**Exercise details**
Wherever the string "bucket" shows up in the records below, return that line.

**Provided information**

Lemma onSequence_kept (f : persisted -> sequence -> outcome (persisted * sequence * ActionList)) (p p' : persisted) (sh sh' : seqHeap)
    (l : loc) (acts : ActionList) :
  keepsId f -> onSequence f p sh l = Ok (p', sh', acts) -> heapKept sh sh'.
Proof.
  intros Hf H. unfold onSequence, loadSequence in H. apply bind_Ok in H as (s & Hs & H). apply deref_Ok in Hs.
  apply bind_Ok in H as ([[p1 s1] a1] & H1 & H). injection H as <- <- <-. apply Hf in H1. split; [done |].
  intros l'. cbn. rewrite lookup_insert. case_decide; [| done]. subst l'. rewrite Hs. cbn. by rewrite H1.
Qed.

Lemma applyAcks_kept (h : reqHeap) (p p' : persisted) (sh sh' : seqHeap) (ao ao' : allOutstandingReqs) (bucket : Z) (l : loc)
    (batch : list RequestAck) (acts : ActionList) :
  allOutstandingReqs_applyAcks h p sh ao bucket l batch = Ok (inr (p', sh', ao', acts)) -> heapKept sh sh'.
Proof.
  unfold allOutstandingReqs_applyAcks. intros H. apply bind_Ok in H as (u & _ & H).
  apply bind_Ok in H as ([err | [ao1 out1]] & _ & H); [done |]. apply bind_Ok in H as ([[p1 sh1] a1] & H1 & H).
  injection H as <- <- <- <-. eapply onSequence_kept; [| exact H1]. apply allocate_id.
Qed.

Lemma callSequence_kept (f : persisted -> sequence -> outcome (persisted * sequence * ActionList)) (sd sd' : shared) (e e' : activeEpoch)
    (l : loc) (acts : ActionList) :
  keepsId f -> callSequence f sd e l = Ok (sd', e', acts) -> epochKept e e'.
Proof.
  intros Hf H. unfold callSequence in H. apply bind_Ok in H as ([[p sh] a] & H1 & H). injection H as <- <- <-.
  split; try done. by eapply onSequence_kept.
Qed.

Lemma bumpUnallocated_kept (e e' : activeEpoch) (b : Z) : bumpUnallocated e b = Ok e' -> epochKept e e'.
Proof.
  unfold bumpUnallocated. intros H. apply bind_Ok in H as (lu & _ & H). apply bind_Ok in H as (lus & _ & H).
  injection H as <-. by split.
Qed.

**Response to the exercise**
Lemma applyAcks_kept (h : reqHeap) (p p' : persisted) (sh sh' : seqHeap) (ao ao' : allOutstandingReqs) (bucket : Z) (l : loc)
  allOutstandingReqs_applyAcks h p sh ao bucket l batch = Ok (inr (p', sh', ao', acts)) -> heapKept sh sh'.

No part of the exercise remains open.